TASK PROMPT ::
Scan the entries for lines with the word "OSetTrailer", then copy those lines.

--- START ---

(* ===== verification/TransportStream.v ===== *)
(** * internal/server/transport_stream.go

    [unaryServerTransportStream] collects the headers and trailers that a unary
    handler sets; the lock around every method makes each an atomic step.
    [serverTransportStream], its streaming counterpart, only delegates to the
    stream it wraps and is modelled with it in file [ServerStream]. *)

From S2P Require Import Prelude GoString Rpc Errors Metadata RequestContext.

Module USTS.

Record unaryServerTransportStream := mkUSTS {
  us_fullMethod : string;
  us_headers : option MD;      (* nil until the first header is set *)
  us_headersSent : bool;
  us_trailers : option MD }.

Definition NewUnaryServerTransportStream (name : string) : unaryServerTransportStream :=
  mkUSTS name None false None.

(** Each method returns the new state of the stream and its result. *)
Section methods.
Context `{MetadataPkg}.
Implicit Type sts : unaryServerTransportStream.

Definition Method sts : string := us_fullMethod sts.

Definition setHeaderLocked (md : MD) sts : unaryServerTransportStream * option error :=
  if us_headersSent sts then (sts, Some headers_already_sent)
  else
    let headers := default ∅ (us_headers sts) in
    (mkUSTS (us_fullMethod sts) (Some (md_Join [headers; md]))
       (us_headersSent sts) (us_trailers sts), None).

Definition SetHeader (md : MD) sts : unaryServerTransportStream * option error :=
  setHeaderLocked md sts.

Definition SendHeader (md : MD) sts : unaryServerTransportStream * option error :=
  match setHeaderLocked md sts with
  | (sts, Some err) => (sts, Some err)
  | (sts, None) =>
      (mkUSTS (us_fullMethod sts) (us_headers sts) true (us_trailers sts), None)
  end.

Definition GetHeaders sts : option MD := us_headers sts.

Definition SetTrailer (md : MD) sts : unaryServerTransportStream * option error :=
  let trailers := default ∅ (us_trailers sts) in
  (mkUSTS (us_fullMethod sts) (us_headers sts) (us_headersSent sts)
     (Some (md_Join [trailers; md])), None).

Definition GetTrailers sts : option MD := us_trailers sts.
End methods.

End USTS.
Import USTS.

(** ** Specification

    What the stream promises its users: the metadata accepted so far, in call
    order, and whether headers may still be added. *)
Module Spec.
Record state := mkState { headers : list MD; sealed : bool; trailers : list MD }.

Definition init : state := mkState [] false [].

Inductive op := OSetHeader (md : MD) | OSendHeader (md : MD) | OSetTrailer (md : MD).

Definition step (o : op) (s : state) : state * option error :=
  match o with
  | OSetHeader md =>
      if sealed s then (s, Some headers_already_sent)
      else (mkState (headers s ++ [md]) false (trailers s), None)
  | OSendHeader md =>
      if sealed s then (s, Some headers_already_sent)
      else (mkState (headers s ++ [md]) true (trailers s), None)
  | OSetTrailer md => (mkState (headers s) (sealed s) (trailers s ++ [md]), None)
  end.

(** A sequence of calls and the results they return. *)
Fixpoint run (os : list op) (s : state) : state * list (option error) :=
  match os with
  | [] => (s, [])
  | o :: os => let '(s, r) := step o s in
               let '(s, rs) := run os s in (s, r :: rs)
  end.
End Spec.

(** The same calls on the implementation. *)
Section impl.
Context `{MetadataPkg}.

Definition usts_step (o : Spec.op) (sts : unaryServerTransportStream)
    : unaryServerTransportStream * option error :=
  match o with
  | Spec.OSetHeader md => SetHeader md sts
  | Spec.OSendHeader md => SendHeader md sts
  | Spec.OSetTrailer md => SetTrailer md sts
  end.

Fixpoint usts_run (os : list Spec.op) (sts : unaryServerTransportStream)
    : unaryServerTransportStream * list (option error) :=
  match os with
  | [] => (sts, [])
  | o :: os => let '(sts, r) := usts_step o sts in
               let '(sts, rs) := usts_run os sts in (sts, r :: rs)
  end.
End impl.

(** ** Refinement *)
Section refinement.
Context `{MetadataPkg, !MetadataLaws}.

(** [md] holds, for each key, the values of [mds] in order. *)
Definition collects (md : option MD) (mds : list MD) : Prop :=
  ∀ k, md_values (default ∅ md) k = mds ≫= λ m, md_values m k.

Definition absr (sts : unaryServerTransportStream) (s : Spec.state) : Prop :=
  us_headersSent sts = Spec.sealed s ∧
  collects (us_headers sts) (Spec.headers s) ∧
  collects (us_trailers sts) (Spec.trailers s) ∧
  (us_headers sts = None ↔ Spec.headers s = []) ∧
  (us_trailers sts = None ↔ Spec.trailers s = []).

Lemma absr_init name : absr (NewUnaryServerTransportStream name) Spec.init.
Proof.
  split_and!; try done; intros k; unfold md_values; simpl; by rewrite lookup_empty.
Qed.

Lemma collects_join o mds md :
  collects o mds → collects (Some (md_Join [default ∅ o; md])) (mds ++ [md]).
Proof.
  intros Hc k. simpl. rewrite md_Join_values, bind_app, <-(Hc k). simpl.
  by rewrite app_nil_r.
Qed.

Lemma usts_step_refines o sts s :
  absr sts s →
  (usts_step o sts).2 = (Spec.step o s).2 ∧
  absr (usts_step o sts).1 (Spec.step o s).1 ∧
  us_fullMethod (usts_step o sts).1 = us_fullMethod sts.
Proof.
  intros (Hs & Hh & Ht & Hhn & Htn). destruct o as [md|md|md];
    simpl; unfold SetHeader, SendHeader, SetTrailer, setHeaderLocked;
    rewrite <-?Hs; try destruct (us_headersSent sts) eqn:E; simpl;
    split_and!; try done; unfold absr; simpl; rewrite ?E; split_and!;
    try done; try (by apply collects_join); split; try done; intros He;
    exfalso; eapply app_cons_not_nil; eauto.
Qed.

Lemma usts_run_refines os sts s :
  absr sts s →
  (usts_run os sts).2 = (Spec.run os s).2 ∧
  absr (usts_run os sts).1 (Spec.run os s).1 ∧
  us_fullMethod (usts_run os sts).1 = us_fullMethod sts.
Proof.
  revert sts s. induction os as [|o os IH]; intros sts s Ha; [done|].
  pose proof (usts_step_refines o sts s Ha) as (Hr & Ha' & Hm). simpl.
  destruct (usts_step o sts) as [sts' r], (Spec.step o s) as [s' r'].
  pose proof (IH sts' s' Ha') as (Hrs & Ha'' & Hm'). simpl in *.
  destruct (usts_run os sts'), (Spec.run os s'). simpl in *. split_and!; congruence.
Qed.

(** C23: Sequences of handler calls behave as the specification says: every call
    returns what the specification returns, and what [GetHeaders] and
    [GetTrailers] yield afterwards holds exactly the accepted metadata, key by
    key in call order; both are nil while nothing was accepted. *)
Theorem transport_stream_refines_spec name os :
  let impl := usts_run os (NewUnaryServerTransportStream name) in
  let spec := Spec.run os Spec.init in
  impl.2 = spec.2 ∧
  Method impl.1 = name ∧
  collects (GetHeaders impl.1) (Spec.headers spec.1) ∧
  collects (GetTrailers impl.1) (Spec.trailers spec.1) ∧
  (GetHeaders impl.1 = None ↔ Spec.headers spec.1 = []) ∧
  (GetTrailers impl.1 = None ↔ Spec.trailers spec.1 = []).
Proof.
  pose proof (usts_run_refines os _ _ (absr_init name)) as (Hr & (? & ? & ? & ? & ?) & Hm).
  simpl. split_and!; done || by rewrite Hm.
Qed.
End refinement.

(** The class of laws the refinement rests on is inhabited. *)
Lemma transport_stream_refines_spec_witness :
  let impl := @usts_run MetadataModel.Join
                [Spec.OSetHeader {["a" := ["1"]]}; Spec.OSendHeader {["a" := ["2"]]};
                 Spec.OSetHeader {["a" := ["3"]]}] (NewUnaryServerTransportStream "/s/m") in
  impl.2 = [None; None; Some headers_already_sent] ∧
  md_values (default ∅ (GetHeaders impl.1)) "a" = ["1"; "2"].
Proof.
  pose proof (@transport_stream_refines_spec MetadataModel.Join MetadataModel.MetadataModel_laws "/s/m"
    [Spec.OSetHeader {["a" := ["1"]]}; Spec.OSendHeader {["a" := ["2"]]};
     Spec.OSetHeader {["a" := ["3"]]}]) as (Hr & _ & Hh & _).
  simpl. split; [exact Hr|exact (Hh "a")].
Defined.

--- END ---

SOLUTION TO THIS EXERCISE ::
Inductive op := OSetHeader (md : MD) | OSendHeader (md : MD) | OSetTrailer (md : MD).
  | OSetTrailer md => (mkState (headers s) (sealed s) (trailers s ++ [md]), None)
  | Spec.OSetTrailer md => SetTrailer md sts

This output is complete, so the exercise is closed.